__ACTIVITY__: Read the data below. Every line holding the string "destruct" must be copied.

__DATA UNDER STUDY__:
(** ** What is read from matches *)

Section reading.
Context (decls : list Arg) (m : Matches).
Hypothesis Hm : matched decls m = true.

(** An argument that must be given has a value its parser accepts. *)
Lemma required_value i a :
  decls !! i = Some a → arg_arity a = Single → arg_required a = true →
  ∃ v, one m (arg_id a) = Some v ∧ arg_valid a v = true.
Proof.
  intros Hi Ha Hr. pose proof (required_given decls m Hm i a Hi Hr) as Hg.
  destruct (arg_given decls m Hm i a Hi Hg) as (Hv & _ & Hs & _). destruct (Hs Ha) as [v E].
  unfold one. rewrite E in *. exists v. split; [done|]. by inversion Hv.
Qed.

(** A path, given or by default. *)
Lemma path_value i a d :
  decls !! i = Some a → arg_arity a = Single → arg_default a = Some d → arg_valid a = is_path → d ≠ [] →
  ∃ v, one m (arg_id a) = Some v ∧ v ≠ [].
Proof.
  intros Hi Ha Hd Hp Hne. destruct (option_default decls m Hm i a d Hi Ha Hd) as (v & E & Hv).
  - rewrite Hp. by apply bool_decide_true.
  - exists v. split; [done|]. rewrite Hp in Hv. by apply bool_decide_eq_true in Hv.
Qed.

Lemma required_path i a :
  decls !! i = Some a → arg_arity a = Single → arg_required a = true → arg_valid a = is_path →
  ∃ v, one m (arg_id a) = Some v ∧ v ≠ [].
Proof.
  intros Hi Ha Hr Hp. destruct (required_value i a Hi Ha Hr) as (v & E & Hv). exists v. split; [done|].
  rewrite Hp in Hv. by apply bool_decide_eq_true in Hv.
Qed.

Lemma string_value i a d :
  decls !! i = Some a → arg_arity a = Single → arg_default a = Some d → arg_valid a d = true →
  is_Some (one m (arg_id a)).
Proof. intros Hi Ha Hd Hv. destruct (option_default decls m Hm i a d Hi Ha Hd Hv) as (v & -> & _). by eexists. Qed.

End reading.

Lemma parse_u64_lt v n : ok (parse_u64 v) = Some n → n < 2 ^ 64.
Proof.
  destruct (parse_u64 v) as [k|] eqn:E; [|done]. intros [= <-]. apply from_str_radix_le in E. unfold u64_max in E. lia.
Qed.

__RESULT OF THE EXERCISE__:
  destruct (arg_given decls m Hm i a Hi Hg) as (Hv & _ & Hs & _). destruct (Hs Ha) as [v E].
  intros Hi Ha Hd Hp Hne. destruct (option_default decls m Hm i a d Hi Ha Hd) as (v & E & Hv).
  intros Hi Ha Hr Hp. destruct (required_value i a Hi Ha Hr) as (v & E & Hv). exists v. split; [done|].
Proof. intros Hi Ha Hd Hv. destruct (option_default decls m Hm i a d Hi Ha Hd Hv) as (v & -> & _). by eexists. Qed.
  destruct (parse_u64 v) as [k|] eqn:E; [|done]. intros [= <-]. apply from_str_radix_le in E. unfold u64_max in E. lia.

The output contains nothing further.